Sometimes, the market is too hot. Other times, like the last few years, it’s been far too cold. But according to one Wall Street strategist, today’s market could be just right. And it seems these “Goldilocks conditions” are being fuelled by a number of factors. But artificial intelligence (AI) is perhaps the biggest influencer these days.
So, let’s look at what’s fuelling these goldilocks conditions and how Canadian investors can get in on the action.
The “Goldilocks” Effect
The term “Goldilocks Effect” in the context of the stock market refers to an economic environment that is not too hot (overheating and causing inflation) and not too cold (recessionary) but “just right” for growth. This ideal state can foster a favourable climate for stocks to perform well.
The economy is growing at a steady pace, which supports corporate earnings without causing the economy to overheat. Inflation is present but at manageable levels, which can indicate healthy demand without eroding purchasing power or prompting aggressive interest rate hikes from central banks.
Other factors include high employment levels. This means consumers have income to spend, which can drive corporate revenues and economic growth. Consumers feel confident about their financial situation, leading to increased spending and investment.
Therefore, in the near future, companies should start generally performing well, with strong earnings reports that drive stock prices higher. What’s more, there are likely to be more rate cuts, not just in Canada but around the world. As central banks maintain relatively low interest rates, making borrowing cheaper for companies and consumers, this can stimulate investment and spending.
Where AI fits in
Now that there is more consumer and investor confidence, AI stocks have been one of the biggest drivers for growth in the economy. Both in Canada and elsewhere. And this is for a number of reasons.
AI is expected to contribute significantly to the global economy. For instance, the manufacturing industry alone stands to gain an additional US$3.78 trillion by 2035 due to AI-driven improvements in efficiency and productivity. The integration of AI in various sectors, such as financial services and healthcare, is projected to add substantial value, boosting overall economic growth.

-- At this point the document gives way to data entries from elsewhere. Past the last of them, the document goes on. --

(** Arming the timer does not touch the buckets. *)
Lemma activate_buckets ty armed dur l : bucket_of ty (activate_timer armed dur l).2 = bucket_of ty l.
Proof. by destruct armed, ty. Qed.

Lemma consume_buckets ty armed t1 t2 k ty' l :
  ty' <> ty -> bucket_of ty (consume armed t1 t2 k ty' l).2 = bucket_of ty l.
Proof.
  intros Hne. unfold consume. unfold bind at 1, get. destruct (timer_active l); [done|].
  destruct (bucket_of ty' l) as [b|]; [|done]. unfold bind, on_bucket.
  destruct (reduce t1 t2 k b) as [[[]|e|] b']; cbn;
    repeat (match goal with |- context [activate_timer ?a ?d ?l] =>
      pose proof (activate_buckets ty a d l); destruct (activate_timer a d l) as [[]] end; cbn in *);
    try (match goal with H : _ = _ |- _ => rewrite H end); rewrite bucket_of_set, decide_False; done.
Qed.

(** No more is borrowed than granted, so that a call that panics after it has
    changed the bucket is covered as well. *)
Lemma paid_nothing t1 t2 k b b' r :
  bucket_ok b -> last_update b <= t1 <= t2 -> 0 <= k ->
  paid b b' t2 (borrowed t1 t2 k b r) (granted r k) -> paid b b' t2 0 0.
Proof.
  intros Hok Ht Hk [P1 P2 P3 P4]. split; [done..|].
  assert (borrowed t1 t2 k b r <= granted r k).
  { destruct (filled_spec t1 t2 b Hok Ht) as [[_ _ Hf _ _] _]. pose proof (bo_burst b Hok).
    destruct r; cbn [borrowed granted]; lia. }
  pose proof (bo_refill b Hok). nia.
Qed.

Lemma consume_paid ty armed t1 t2 k l b :
  bucket_of ty l = Some b -> bucket_ok b -> last_update b <= t1 <= t2 -> 0 <= k ->
  exists b', bucket_of ty (consume armed t1 t2 k ty l).2 = Some b' /\
    match (consume armed t1 t2 k ty l).1 with
    | Done r => paid b b' t2 (borrowed t1 t2 k b r) (granted r k)
    | _ => paid b b' t2 0 0
    end.
Proof.
  intros Hb Hok Ht Hk. unfold consume. rewrite !bind_get.
  destruct (timer_active l); [exists b; split; [done|]; apply paid_refl; [done|lia]|].
  rewrite Hb. destruct (reduce_paid (E := rl_error) t1 t2 k b Hok Ht Hk) as (r & b' & Hrun & Hp).
  exists b'. unfold bind, on_bucket. rewrite Hrun.
  pose proof (paid_nothing t1 t2 k b b' r Hok Ht Hk Hp) as Hp0.
  destruct r; destruct armed; cbn -[borrowed granted]; rewrite ?bucket_of_set, ?decide_True by done;
    (split; [by destruct ty|done]).
Qed.

Lemma update_keeps_bucket ty bytes ops_update l :
  match ty with Bytes => bytes | Ops => ops_update end = NoUpdate ->
  bucket_of ty (update_buckets bytes ops_update l).2 = bucket_of ty l.
Proof. by destruct ty; intros ->. Qed.

Lemma rl_step_paid ty t o l b :
  bucket_of ty l = Some b -> bucket_ok b -> last_update b <= t -> op_ok ty o ->
  let '(r, _, l') := rl_step ty t o l in
  exists b', bucket_of ty l' = Some b' /\
    paid b b' (t + op_time o) (given_back ty o + op_borrowed t o (Some b) r) (op_granted o r).
Proof.
  intros Hb Hok Ht Hop.
  assert (Hrefl : paid b b (t + op_time o) 0 0).
  { apply paid_refl; [done|]. destruct o; cbn; lia. }
  destruct o as [d1 d2 k ty' armed|k ty'|n a|u1 u2];
    cbn [rl_step op_time given_back op_ok op_granted op_borrowed] in *.
  - set (t1 := t + Z.of_N d1) in *. set (t2 := t1 + Z.of_N d2). destruct (decide (ty' = ty)) as [->|Hne].
    + destruct Hop as [Hk _].
      destruct (consume_paid ty armed t1 t2 k l b Hb Hok) as (b' & H1 & H2); [unfold t2, t1; lia|done|].
      destruct (consume armed t1 t2 k ty l) as [[r|e|] l']; exists b'; (split; [exact H1|]);
        (eapply paid_weaken; [exact H2|unfold t2, t1; lia|done|done]).
    + pose proof (consume_buckets ty armed t1 t2 k ty' l Hne) as Hkeep. rewrite Hb in Hkeep.
      destruct (consume armed t1 t2 k ty' l) as [[r|e|] l']; by exists b.
  - cbn. rewrite bucket_of_set. case_decide as Heq; [|by exists b]. subst ty'. rewrite Hb.
    exists (replenish k b). split; [done|]. destruct Hop as [Hk _].
    eapply paid_weaken; [by apply replenish_paid|lia|lia|done].
  - exists b. by rewrite event_buckets.
  - exists b. by rewrite update_keeps_bucket.
Qed.

Lemma totals_nonneg ty os : Forall (op_ok ty) os -> 0 <= all_given_back ty os /\ 0 <= elapsed os.
Proof.
  unfold all_given_back, elapsed. induction 1 as [|o os Ho _ IH]; cbn [foldr]; [lia|].
  destruct o; cbn [given_back op_time op_ok] in *; repeat case_decide; unfold in_width in *; lia.
Qed.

Furthermore, AI tools have been shown to significantly improve productivity across different business functions. For example, support agents using AI can handle 13.8% more customer inquiries per hour, and business professionals can write 59% more business documents per hour. This increased efficiency translates into higher profitability and better financial performance for companies, which, in turn, can drive stock market gains.
Taking advantage
So, do you want in on the Goldilocks Effect as well as AI? Then there is one stock I would recommend, and that’s Shopify (TSX:SHOP). Shopify stock has demonstrated consistent growth in its revenue and user base, driven by the increasing shift to e-commerce. The company’s ability to scale and adapt to changing market conditions positions it well for future gains.
Furthermore, Shopify stock has been integrating AI and machine learning into its platform to improve merchant services, such as personalized recommendations, fraud detection, and inventory management. This enhances the user experience and operational efficiency, making it more attractive to merchants and investors.
What’s more, Shopify stock continues to expand its global presence, tapping into new markets and increasing its customer base. This global reach helps diversify its revenue streams and reduces dependency on any single market. And despite a recent drop in the share price of its outlook, Shopify stock has maintained robust financial health, with significant cash reserves and manageable debt levels. This financial stability allows it to invest in growth opportunities and weather economic fluctuations. So, if you’re looking for growth in the future, Shopify stock could be just right.